Tuesday, November 20, 2012

Daily Kos Elections Morning Digest: Our presidential results by cong. district project kicks off

Daily Kos Elections Morning Digest banner Want the scoop on hot races around the country? Get the digest emailed to you each weekday morning. Sign up here. Leading Off:

' Pres-by-CD: Daily Kos Elections is pleased to announce the first two official installments in our effort to compile presidential results for all 435 congressional districts. The main link will take you to our complete chart, which we'll be updating continually until this project is complete. To get things started, two states have already certified their election returns, so that's allowed us to go ahead an crunch the numbers in Georgia and Oklahoma. A word on each (as well as links to our detailed spreadsheets) just below:

' Georgia provided us with a happy surprise, in that the entire state now allocates all early votes and absentee votes by precinct. (Previously, only Gwinnett County did so.) This helps us improve the precision of our numbers greatly: Early votes and absentees comprised more than half the vote in many counties in 2008 and the precinct-by-precinct distribution had to be modeled mathematically. Now, though, we can simply use actual tallies.

The state itself swung about 1.5 points away from the president, but it's interesting to see where the drop-off occurred ... and didn't occur. The Appalachian-flavored 9th district saw the greatest swing from McCain to Romney (about 4 points), but Obama actually approved his standing in three of the state's four black-majority districts (the Macon/Albany-based 2nd, and the suburban Atlanta-based 4th and 13th).

The fourth majority black district, the Atlanta-proper based 5th, saw a slight swing towards Romney. That may be attributable to the sizable swath of urban whites in the district (the swing was more pronounced in DeKalb and Fulton Counties), among whom the president's numbers were not as resilient (as among black voters); indeed, the president's numbers improved in the Clayton County part of the 5th.

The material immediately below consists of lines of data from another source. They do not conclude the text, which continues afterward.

(** The greedy match takes the whole run: what follows it is no white
    space. *)
Lemma after_run_head : ∀ l,
  match after_run l with
  | [] => True
  | d :: _ => Py.is_space d = false
  end.
Proof.
  induction l as [|c l IH]; [done|].
  rewrite match_spaces_cons. destruct (Py.is_space c) eqn:E; [|done].
  exact IH.
Qed.

Lemma after_run_length l : length (after_run l) ≤ length l.
Proof. rewrite length_drop. lia. Qed.

Lemma after_run_no_space c l :
  Py.is_space c = false → after_run (c :: l) = c :: l.
Proof. intros E. by rewrite match_spaces_cons, E. Qed.

(** A text whose first character is no white space keeps it in front. *)
Lemma collapse_spaces_head l :
  match l with
  | [] => collapse_spaces l = []
  | d :: r => Py.is_space d = false → collapse_spaces l = d :: collapse_spaces r
  end.
Proof.
  destruct l as [|d r]; [done|]. intros E.
  by rewrite collapse_spaces_cons, E.
Qed.

Lemma single_spaced_nil : single_spaced [].
Proof. split; [by intros c ?%elem_of_nil | done]. Qed.

Lemma single_spaced_cons_inv c t :
  single_spaced (c :: t) → single_spaced t.
Proof.
  intros [Hws Hpair]. split.
  - intros d Hd. apply Hws. by apply list_elem_of_further.
  - cbn [Py.contains] in Hpair. by apply orb_false_elim in Hpair as [_ ?].
Qed.

Lemma collapse_spaces_single_spaced_aux : ∀ n l,
  length l ≤ n → single_spaced (collapse_spaces l).
Proof.
  induction n as [|n IH]; intros l Hn.
  - destruct l; [apply single_spaced_nil | simpl in Hn; lia].
  - destruct l as [|c l]; [apply single_spaced_nil|].
    cbn [length] in Hn. rewrite collapse_spaces_cons.
    destruct (Py.is_space c) eqn:E.
    + pose proof (after_run_length l) as Hlen.
      destruct (IH (after_run l) ltac:(lia)) as [Hws Hpair].
      split.
      * intros d [->|Hd]%elem_of_cons; [done | by apply Hws].
      * cbn [Py.contains]. rewrite Hpair, orb_false_r.
        pose proof (after_run_head l) as Hhead.
        pose proof (collapse_spaces_head (after_run l)) as Hout.
        destruct (after_run l) as [|d r]; [by rewrite Hout|].
        rewrite (Hout Hhead). cbn [Py.startswith].
        rewrite bool_decide_eq_true_2, bool_decide_eq_false_2; [done| |done].
        intros Heq. subst d. by vm_compute in Hhead.
    + destruct (IH l ltac:(lia)) as [Hws Hpair]. split.
      * intros d [->|Hd]%elem_of_cons; [congruence | by apply Hws].
      * cbn [Py.contains]. rewrite Hpair, orb_false_r.
        cbn [Py.startswith].
        rewrite bool_decide_eq_false_2; [done|].
        intros Heq. subst c. by vm_compute in E.
Qed.
(** * locate-data-objects and friends: a shallow embedding

    The command line tools of npg-irods-python walk over records of the ML
    warehouse, ask the iRODS store about each one and print the paths found,
    counting the items processed and the items that failed.  This file embeds
    the three sub-commands of [locate_data_objects.py] ([consent_withdrawn],
    [illumina_updates], [ont_updates]) and the [main] functions of
    [update_secondary_metadata.py] and [apply_ont_metadata.py].

    Conventions of the embedding:
    - Python [int]s are [Z]; [None]-able values are [option].
    - A [defaultdict(int)] is a [gmap Z Z]; reading a missing key stores the
      default, as Python does.
    - The store is an oracle indexed by the position of the item in the scan
      (the [i] of [enumerate]), so that it may answer differently over time;
      a call either returns a value or raises.
    - Everything the program does that can be seen from outside (log calls,
      store calls, lines printed) is recorded, in order, as a list of events. *)

From Stdlib Require Import ZArith List String Lia Bool.
From stdpp Require Import base option list gmap strings.
Import ListNotations.
Local Open Scope string_scope.
Local Open Scope list_scope.
Local Open Scope Z_scope.

(** ** Python values *)

Module Py.

(** The result of a call that may raise. *)
Inductive outcome (A : Type) : Type :=
| Returned (a : A)
| Raised (e : string).
Arguments Returned {A} a.
Arguments Raised {A} e.

(** Truth value of an [int] or of an optional [int]. *)
Definition truthy (n : Z) : bool := negb (n =? 0).

Definition truthy_opt (o : option Z) : bool :=
  match o with
  | Some n => truthy n
  | None => false
  end.

(** [a == b] where [b] may be [None]. *)
Definition eq_opt (a : Z) (b : option Z) : bool :=
  match b with
  | Some n => a =? n
  | None => false
  end.

(** [d[k]] on a [defaultdict(int)]: a missing key is stored with 0. *)
Definition dd_get (d : gmap Z Z) (k : Z) : Z * gmap Z Z :=
  match d !! k with
  | Some v => (v, d)
  | None => (0, <[k := 0]> d)
  end.

(** [d[k] += 1]: a read followed by a store. *)
Definition dd_incr (d : gmap Z Z) (k : Z) : gmap Z Z :=
  let '(v, d') := dd_get d k in <[k := v + 1]> d'.

(** What a read of [d[k]] would give, without the store of the default. *)
Definition count (d : gmap Z Z) (k : Z) : Z := default 0 (d !! k).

' Meanwhile, in Oklahoma, we can see that GOP Rep.-elect Markwayne Mullin had quite the tailwind in OK-02, with Romney outpacing Obama by more than 35 points. The floor is really fell out from this ancestrally Democratic territory, seeing as Obama's performance dropped the most here of any seat in the state. (And it shows you just how impossible a hold this was for Team Blue when Rep. Dan Boren decided to retire.) On the other end, Obama held the line in the OKC-based OK-05, losing by almost exactly the same margin as in 2008.

There are also some unofficial numbers for Minnesota and Virginia already plugged into our full chart. You'll definitely want to bookmark it.